В наше время, время возрождения духовной жизни Отечества нашего, возрождаются и утерянные традиции церковного искусства. Благодаря крупным духовным и культурным центрам на новый этап своего развития вышла традиционная русская иконопись и вместе с ней по крупицам начало возрождаться лицевое шитье. Появление иконописных и золотошвейных мастерских при духовных учебных заведениях дает очень важную богословскую и духовно-практическую базу, необходимую для правильного понимания и воплощения в новых формах церковного искусства.
Среди наиболее известных и плодотворно работающих мастерских лицевого шитья — мастерские при Свято-Тихоновском богословском университете, Санкт-Петербургской духовной академии и иконописной школе Московской духовной академии.
Глядя на работы этих и других мастерских, мы видим, что лицевое шитье пусть постепенно, но все же возрождается, как и прежде, на фундаменте иконописи и духовного образования, вбирая в себя лучшие технические традиции и богатейший опыт духовной жизни. Произведения мастеров отличаются не только безупречным владением сложнейшей техникой лицевого шитья, но и глубоким богословским осмыслением тех задач, которые перед ними ставятся. Ведь, по слову святейшего патриарха Алексия II, «возрождение церковной жизни во всех ее проявлениях возможно лишь при условии искреннего возрождения духовности в сердце каждого человека, приходящего в храм, обращающего свой взор горе».
Однако следует заметить, что у искусства лицевой вышивки, наряду с безусловными успехами и достижениями в восстановлении древних традиций, есть и немало серьезных проблем. Порождены они, «обмельчанием», если можно так выразиться, искусства в целом. Наряду с произведениями искусства, выполненными вручную, требующими долгой и кропотливой работы и знания тонкостей мастерства, появляются и изделия машинного шитья. Современные технологии позволяют легко и без особых проблем освоить внешние технические формы лицевого шитья. Работа одного специалиста с соответствующей компьютерной программой заменяет труд многих мастеров. На современном оборудовании подобные работы выполняются быстро, и цена их на порядок ниже, что делает подобные работы привлекательными для неопытного обывателя. При этом так называемая «машинная вышивка» позиционируется как традиционное лицевое шитье, выполненное в древних традициях. Но разве может машина заменить руку мастера?
В современной церковной жизни нам известен способ изготовления иконописных образов путем шелкографии, механического «написания» иконы, хотя и с доработкой впоследствии кистью мастера. Шелкография широко распространена в Греции; выпускает подобные образы и художественно-производственное предприятие «Софрино». Однако никто не пытается подобными вещами подменить традиционный иконописный образ, выполненный мастером. Почему же компьютерное шитье, выполненное на современных машинах практически без участия человека, предлагается нам как исконно русское лицевое шитье? Подобные вещи большей частью вводят человека в некое пространство условной реальности и временности, подменяя этим саму основу церковного искусства.
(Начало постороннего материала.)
(** ** Runs *)
(** the configuration a step loads, if it does *)
Definition loaded_in (ev : mgr_event) (s : @main_pc V * @Manager V) : list V :=
  match ev, s.1 with
  | EvMain (Tick (Some buf)), (PStarting | PLoop) =>
      if bool_decide (LoadPath s.2 = ""%string) then [] else option_list (Loader buf)
  | _, _ => []
  end.
Arguments loaded_in : simpl never.
Fixpoint loaded (evs : list mgr_event) (s : @main_pc V * @Manager V) : list V :=
  match evs with
  | [] => []
  | ev :: evs => loaded_in ev s ++ match step ev s with Some s => loaded evs s | None => [] end
  end.

Definition state_ok (l : list V) (s : @main_pc V * @Manager V) : Prop :=
  config s.2 = last l ∧
  match s.1 with
  | PStartLoaded cfg _ | PLoopLoaded cfg _ => ∃ l', l = l' ++ [cfg] ∧ mgr_ok l' s.2
  | _ => mgr_ok l s.2
  end.

Lemma load_ok l m file (k : V → bytes → @main_pc V) (ke : load_error → @main_pc V) :
  config m = last l → mgr_ok l m →
  (∀ cfg h m', state_ok (l ++ [cfg]) (k cfg h, m') ↔ config m' = Some cfg ∧ mgr_ok l m') →
  (∀ e m', state_ok l (ke e, m') ↔ config m' = last l ∧ mgr_ok l m') →
  let s' := match load_part1 Loader sha256_Sum file m with
            | (Err e, m) => (ke e, m)
            | (Ok (cfg, hash), m) => (k cfg hash, m)
            end in
  state_ok (l ++ match file with Some buf => option_list (Loader buf) | None => [] end) s'.
Proof.
  intros Hc Hok Hk Hke. unfold load_part1. destruct file as [buf|]; [destruct (Loader buf) as [cfg|]|]; simpl.
  - apply Hk. split; [done|]. by eapply mgr_ok_ext.
  - rewrite app_nil_r. apply Hke. split; [done|]. by eapply mgr_ok_ext.
  - rewrite app_nil_r. apply Hke. split; [done|]. by eapply mgr_ok_ext.
Qed.

Lemma pending_ok l k : k = PStartLoaded ∨ k = PLoopLoaded →
  ∀ cfg h m', state_ok (l ++ [cfg]) (k cfg h, m') ↔ config m' = Some cfg ∧ mgr_ok l m'.
Proof.
  intros [-> | ->] cfg h m'; unfold state_ok; simpl; rewrite last_snoc; (split; [|naive_solver]);
    intros [? (l' & [-> _]%app_inj_tail & ?)]; done.
Qed.

Lemma part2_ok l cfg hash m : config m = Some cfg → mgr_ok l m →
  ∃ m', load_part2 cfg hash m = Some m' ∧ state_ok (l ++ [cfg]) (PLoop, m').
Proof.
  intros Hc Hok. unfold load_part2. destruct (callListeners_spec cfg l m Hok) as (m' & -> & Hok' & Hc' & _). simpl.
  eexists. split; [done|]. split; simpl; [by rewrite Hc', Hc, last_snoc|]. by eapply mgr_ok_ext.
Qed.

Lemma loaded_in_tick file pc m : pc = PStarting ∨ pc = PLoop → LoadPath m ≠ ""%string →
  loaded_in (EvMain (Tick file)) (pc, m) = match file with Some buf => option_list (Loader buf) | None => [] end.
Proof. intros Hpc Hm. unfold loaded_in. destruct file as [buf|]; [|done]. simpl. rewrite bool_decide_eq_false_2 by done. by destruct Hpc as [-> | ->]. Qed.

Lemma step_ok ev l s : state_ok l s → ∃ s', step ev s = Some s' ∧ state_ok (l ++ loaded_in ev s) s'.
Proof.
  destruct s as [pc m]. intros [Hc Hpc]. simpl in Hc, Hpc.
  assert (∀ m', config m' = config m →
    (∀ told, mgr_ok told m → mgr_ok told m') → state_ok l (pc, m')) as Hother.
  { intros m' Hc' Hm'. split; [simpl; by rewrite Hc'|]. simpl. destruct pc; naive_solver. }
  assert (∃ told, mgr_ok told m) as [told Htold] by (destruct pc; naive_solver).
  destruct ev as [ev|buffer|ix|ix|ix]; simpl.
  - destruct pc as [|cfg h|  |cfg h| | |e]; simpl.
    + case_bool_decide; [eexists; split; [done|]; destruct ev as [[]|]; unfold loaded_in; simpl; rewrite ?bool_decide_eq_true_2 by done; by rewrite app_nil_r|].
      destruct ev as [file|]; [|eexists; split; [done|]; by rewrite app_nil_r].
      exists (match load_part1 Loader sha256_Sum file m with
              | (Err e, m) => (PFailed e, m) | (Ok (cfg, hash), m) => (PStartLoaded cfg hash, m) end).
      split; [by destruct (load_part1 _ _ _ _) as [[[]|] ?]|].
      rewrite loaded_in_tick by naive_solver.
      apply (load_ok l m file PStartLoaded (PFailed)); [done|done|apply pending_ok; auto|done].
    + destruct Hpc as (l' & -> & Hok). rewrite last_snoc in Hc. destruct (part2_ok l' cfg h m Hc Hok) as (m' & -> & Hs). simpl.
      eexists. split; [done|]. destruct ev as [[]|]; by rewrite app_nil_r.
    + destruct ev as [file|]; [|eexists; split; [done|]; by rewrite app_nil_r].
      case_bool_decide; [eexists; split; [done|]; destruct file; unfold loaded_in; simpl; rewrite ?bool_decide_eq_true_2 by done; by rewrite app_nil_r|].
      exists (match load_part1 Loader sha256_Sum file m with
              | (Err e, m) => ((λ _, PLoop) e, m) | (Ok (cfg, hash), m) => (PLoopLoaded cfg hash, m) end).
      split; [by destruct (load_part1 _ _ _ _) as [[[]|] ?]|].
      rewrite loaded_in_tick by naive_solver.
      apply (load_ok l m file PLoopLoaded ((λ _, PLoop))); [done|done|apply pending_ok; auto|done].
    + destruct Hpc as (l' & -> & Hok). rewrite last_snoc in Hc. destruct (part2_ok l' cfg h m Hc Hok) as (m' & -> & Hs). simpl.
      eexists. split; [done|]. destruct ev as [[]|]; by rewrite app_nil_r.
    + destruct (stopping_spec l m Hpc) as (m' & -> & Hok & Hc' & _). simpl. eexists. split; [done|].
      destruct ev as [[]|]; rewrite app_nil_r; split; simpl; by rewrite ?Hc'.
    + eexists. split; [done|]. destruct ev as [[]|]; by rewrite app_nil_r.
    + eexists. split; [done|]. destruct ev as [[]|]; by rewrite app_nil_r.
  - eexists. split; [done|]. rewrite app_nil_r. apply Hother; [done|]. intros. by apply CreateListenerChannel_ok.
  - destruct (CloseListenerChannel_spec ix told m Htold) as (m' & Hm' & _ & Hc' & _). rewrite Hm'. simpl. eexists. split; [done|].
    rewrite app_nil_r. apply Hother; [done|]. intros t Ht. destruct (CloseListenerChannel_spec ix t m Ht) as (m2 & Hm2 & ? & _). by simplify_eq.
  - eexists. split; [done|]. rewrite app_nil_r. apply Hother; [by destruct (upd_default_ok receive_value ix told m Htold receive_value_ok) as (_ & -> & _)|].
    intros t Ht. apply (upd_default_ok receive_value ix t m Ht receive_value_ok).
  - eexists. split; [done|]. rewrite app_nil_r. apply Hother; [by destruct (upd_default_ok stop_waiting ix told m Htold stop_waiting_ok) as (_ & -> & _)|].
    intros t Ht. apply (upd_default_ok stop_waiting ix t m Ht stop_waiting_ok).
Qed.

Lemma run_ok evs l s : state_ok l s → ∃ s', run evs s = Some s' ∧ state_ok (l ++ loaded evs s) s'.
Proof.
  revert l s. induction evs as [|ev evs IH]; intros l s Hs; simpl; [exists s; by rewrite app_nil_r|].
  destruct (step_ok ev l s Hs) as (s1 & Hstep & Hs1). rewrite Hstep. simpl. rewrite app_assoc. by apply IH.
Qed.
Lemma New_ok path (m : @Manager V) : New path = Some m → state_ok [] (PStarting, m).
Proof.
  unfold New. case_bool_decide; [done|]. intros [= <-]. split; [done|]. constructor; simpl; [constructor|set_solver|done|done].
Qed.

(** However reloads, listeners and receivers interleave, the manager never sends
    on a closed channel nor closes one twice; [GetConfig] is the configuration
    loaded last, whatever loads have failed since; what a listener has received and
    has left to receive_value are configurations loaded, in their order and none of them
    twice; and stopping closes every channel there is. *)
Theorem config_manager_correct (path : string) (m0 : @Manager V) (evs : list mgr_event) :
  New path = Some m0 →
  ∃ pc m, run evs (PStarting, m0) = Some (pc, m) ∧
    GetConfig m = last (loaded evs (PStarting, m0)) ∧
    (∀ ix ch, chans m !! ix = Some ch → ch_received ch ++ ch_buf ch `sublist_of` loaded evs (PStarting, m0)) ∧
    (pc = PStopping → ∀ ev, ∃ m', step (EvMain ev) (pc, m) = Some (PTerminated, m') ∧
      ∀ ix ch, chans m' !! ix = Some ch → ch_closed ch = true).
Proof.
  intros Hm. destruct (run_ok evs [] _ (New_ok _ _ Hm)) as ([pc m] & Hr & Hc & Hs). simpl in *.
  exists pc, m. split; [done|]. split; [done|]. split.
  - intros ix ch Hch. assert (mgr_ok (loaded evs (PStarting, m0)) m) as Hok; [|by apply (mo_told _ _ Hok _ _ Hch)].
    destruct pc as [|cfg h| |cfg h| | |]; try done; destruct Hs as (l' & -> & Hok); eapply mgr_ok_ext; eauto; by apply sublist_inserts_r.
  - intros -> ev. destruct (stopping_spec _ m Hs) as (m' & Hst & _ & _ & _ & Hcl). exists m'. simpl. by rewrite Hst.
Qed.
End facts.

(** ** Witness *)
Definition ex_loader (b : bytes) : option nat := match b with [] => None | _ => Some (length b) end.
Definition ex_events : list mgr_event :=
  [EvCreate 1; EvMain (Tick (Some [Byte.x01])); EvCreate 0; EvMain CtxDone; EvMain (Tick (Some [])); EvReceive 1;
   EvMain (Tick (Some [Byte.x01; Byte.x02])); EvMain CtxDone; EvMain (Tick None); EvClose 0; EvClose 0; EvMain CtxDone].
Definition ex_manager : @Manager nat := mkManager "config.yaml" None [] [] false None.
Lemma config_manager_correct_witness : ∃ pc m,
  mgr_run ex_loader (λ b, b) ex_events (PStarting, ex_manager) = Some (pc, m) ∧ GetConfig m = Some 2%nat.
Proof.
  destruct (config_manager_correct ex_loader (λ b, b) "config.yaml" ex_manager ex_events eq_refl) as (pc & m & Hr & Hg & _).
  exists pc, m. split; [exact Hr|]. rewrite Hg. vm_compute. reflexivity.
Defined.

(** What a receiver misses: the first listener above has a buffer of one and does
    not receive_value; the second configuration is dropped. *)
Lemma slow_listener_misses : option_map (λ s, (λ ch : @rchan nat, (ch_received ch, ch_buf ch)) <$> chans s.2)
  (mgr_run ex_loader (λ b, b) ex_events (PStarting, ex_manager)) = Some [([], [1%nat]); ([2%nat], [])].
Proof. vm_compute. reflexivity. Qed.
Безусловно, настоящее лицевое шитье является дорогостоящим и непростым в плане исполнения направлением церковного искусства, но это не должно становится причиной отказа от масштабных работ, которые создаются на века.
Как и много столетий назад, человек, приходя в храм, окунается в гармонию всего, что его окружает, будь то образ, богато украшенный шитьем, или величественная монументальная живопись. Человек забывает о суетных планах, житейских заботах и обретает для себя точку, где Небо соединяется с землей. Здесь все должно быть столь же величественным и великим, как сама истина.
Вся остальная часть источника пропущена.